Vraiment, j'aurais ri de tout mon souffle, pour peu que j'en eusse eu un. Eh, c'est que lorsqu'on est assigné à un office tel que le mien, il vaut mieux conserver un certain sens de la dérision, si l'on ne veut pas finir stupidement chevillé à une pierre abyssale dans un moment de crise mélancolique. Ainsi trouvai-je pour ma part la vue de ce nouveau venu fichtrement comique. Mais la suite le fut déjà moins, quand je m'aperçus que lui ne m'avait en revanche pas remarqué du tout, malgré mon manteau noir, et qu'il continuait d'avancer en direction de nulle part, à travers les brumes, comme si je n'existais pas. Tout seul dans les ténèbres, il grommelait pour lui-même des interjections portant sur un certain "connard de portier" et son incidence radicale sur le système digestif.

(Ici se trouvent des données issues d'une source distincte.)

Lemma processURLs_results T I Vs envs sched c t urls rs c' :
  length Vs = length urls →
  (∀ i url V, urls !! i = Some url → Vs !! i = Some V →
              predicts T I (envs i) V fuel None (getResponseFromURL url)) →
  I c →
  Forall (λ it, T it.2) sched →
  processURLs envs sched c t urls = Some (rs, c') →
  I c' ∧ ∃ vs, rs ≡ₚ vs ∧ Forall2 (λ V v, V v) Vs vs.
Proof.
  intros Hlen Hpred HI HT Hproc. unfold processURLs in Hproc.
  destruct (run sched _) as [s|] eqn:Hrun; [|done].
  destruct (returned s) as [rs'|] eqn:Hret; [|done]. simplify_eq.
  destruct (processURLs_inv T I Vs envs sched c t urls s Hlen Hpred HI HT Hrun)
    as (gs & Hinv & HV & _).
  split; [by destruct Hinv|].
  destruct (inv_returned _ _ _ _ _ Hinv Hret) as (vs & Hperm & Hall).
  exists vs. split; [done|]. rewrite <-HV. by apply Forall2_fmap_l.
Qed.

Lemma step_at_clock i t s s' : step_at i t s = Some s' → clock s' = t.
Proof.
  unfold step_at. destruct (pool s !! i) as [[e [u|X ev k]]|]; [done| |done].
  case_bool_decide; [|done]. destruct (handle e t ev (cache s)) as [x c'].
  destruct (sent_of ev); [case_bool_decide|]; by intros [= <-].
Qed.

Lemma step_at_clock_le i t s s' : step_at i t s = Some s' → (clock s ≤ t)%Z.
Proof.
  unfold step_at. destruct (pool s !! i) as [[e [u|X ev k]]|]; [done| |done].
  by case_bool_decide.
Qed.
Lemma rejection_answer_witness :
  let env := Sample.env_default in
  let net := Sample.offline in
  let body := Sample.event_of "mallory" in
  let req := Sample.protection_request body in
  let message := rejection_message (PStr "production") in
  approval_webhook env net req
  = match reject_deployment_body net (new_GitHubClient "ghp_token")
            (Spec.callback_of body) message with
    | Raise e =>
        (Spec.error_answer e,
         ([] ++ [RejectDeployment (Spec.callback_of body) message])%list)
    | Ok v =>
        (match (if Py.truthy (PInt 7)
                then add_workflow_summary_error_body net
                       (new_GitHubClient "ghp_token")
                       (PStr "octo") (PStr "app") (PInt 7) message
                else Ok PNone) with
         | Ok _ => Spec.rejected_answer message (PStr "mallory") "APZW3PRD_BCP" v
         | Raise e => Spec.error_answer e
         end,
         ([] ++ RejectDeployment (Spec.callback_of body) message
               :: (if Py.truthy (PInt 7)
                   then [AddWorkflowSummaryError (PStr "octo") (PStr "app")
                           (PInt 7) message]
                   else []))%list)
    end.
Proof.
  apply (@rejection_answer Sample.env_default Sample.offline
           (Sample.protection_request (Sample.event_of "mallory"))
           (Sample.event_of "mallory") "ghp_token" "mallory" (PInt 7) []
           [("environment", PStr "production")]
           [("id", PInt 7)]
           [ ("full_name", PStr "octo/app"); ("name", PStr "app");
             ("owner", PDict [("login", PStr "octo")]) ]
           [("login", PStr "octo")]).
  - repeat split. discriminate.
  - reflexivity.
  - reflexivity.
  - reflexivity.
  - reflexivity.
  - reflexivity.
  - discriminate.
  - reflexivity.
Defined.

(** A rejection on a network that is down: both operations return. *)
Example sample_rejection :
  approval_webhook Sample.env_default Sample.offline
    (Sample.protection_request (Sample.event_of "mallory"))
  = (Spec.rejected_answer (rejection_message (PStr "production"))
       (PStr "mallory") "APZW3PRD_BCP"
       (Spec.decision_error "rejecting" "connection refused"),
     [ RejectDeployment (PStr "https://api.github.com/cb/1")
         (rejection_message (PStr "production"));
       AddWorkflowSummaryError (PStr "octo") (PStr "app") (PInt 7)
         (rejection_message (PStr "production")) ]).
Proof. vm_compute. reflexivity. Qed.
(** X10. Deleting a conversation. The answer is true exactly when the
    conversation is the requester's; otherwise the tables are unchanged.
    After the call the conversation is not found for the requester; when
    one was deleted its log is empty; and the log of every conversation
    with another id, and who may read it, are as before. *)
Theorem delete_conversation_behaviour (d : Storage.Db) (cid uid : string) :
  let deleted := fst (Conversations.deleteConversation d cid uid) in
  let d' := snd (Conversations.deleteConversation d cid uid) in
  (deleted = true <-> Storage.getConversation d cid uid <> None)
  /\ (deleted = false -> d' = d)
  /\ Storage.getConversation d' cid uid = None
  /\ (deleted = true -> Storage.selectMessages d' cid = [])
  /\ (forall cid' uid',
         cid' <> cid ->
         Storage.selectMessages d' cid' = Storage.selectMessages d cid'
         /\ Storage.getConversation d' cid' uid'
            = Storage.getConversation d cid' uid').
Proof. exact (deleteConversation_facts d cid uid). Qed.

(** The deletion theorem on the example conversation: its owner deletes
    it, another user cannot. *)
Lemma delete_conversation_behaviour_witness :
  let d := Routes.db exampleWorld in
  fst (Conversations.deleteConversation d "c1" "u1") = true
  /\ snd (Conversations.deleteConversation d "c1" "u2") = d.
Proof.
  intros d.
  destruct (delete_conversation_behaviour d "c1" "u1") as (Hyes & _).
  destruct (delete_conversation_behaviour d "c1" "u2") as (_ & Hno & _).
  split.
  - apply Hyes. discriminate.
  - apply Hno. reflexivity.
Defined.

(** X11. The list of a user's conversations holds exactly the
    conversations of that user, each once, the most recently updated
    first. *)
Theorem user_conversations_sorted_owned (d : Storage.Db) (uid : string) :
  let l := Conversations.getUserConversations d uid in
  StronglySorted byUpdatedAtDesc l
  /\ Permutation l
       (filter (fun c => String.eqb (Storage.c_userId c) uid)
               (Storage.conversations d))
  /\ (forall c, In c l <-> In c (Storage.conversations d)
                           /\ Storage.c_userId c = uid).
Proof.
  cbn zeta. unfold Conversations.getUserConversations.
  assert (Hperm : forall l,
    Permutation (Conversations.orderByUpdatedAtDesc l) l).
  { induction l as [|x r IH]; cbn [Conversations.orderByUpdatedAtDesc];
      [reflexivity|].
    rewrite insertByUpdatedAtDesc_perm. now constructor. }
  split; [|split].
  - induction (filter _ _) as [|x r IH];
      cbn [Conversations.orderByUpdatedAtDesc]; [constructor|].
    now apply insertByUpdatedAtDesc_sorted.
  - apply Hperm.
  - intros c. split.
    + intros H. apply (Permutation_in _ (Hperm _)) in H.
      apply filter_In in H as [H E]. apply String.eqb_eq in E. now split.
    + intros [H E]. apply (Permutation_in _ (Permutation_sym (Hperm _))).
      apply filter_In. split; [exact H | now apply String.eqb_eq].
Qed.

J'imaginais bien de qui l'individu pouvait parler, ainsi que les raisons d'une telle vulgarité. C'est pourquoi je lui fis signe de me rejoindre, afin qu'il passât à la suite de son parcours funèbre... sans rien savoir de ce qu'il allait être en réalité. Le damné leva vers moi ses yeux blafards, puis reprit sa marche dans ma direction, ajoutant à son monologue personnel :
« Et toi, t'es qui, trou du cul ? Saint-pitre ? »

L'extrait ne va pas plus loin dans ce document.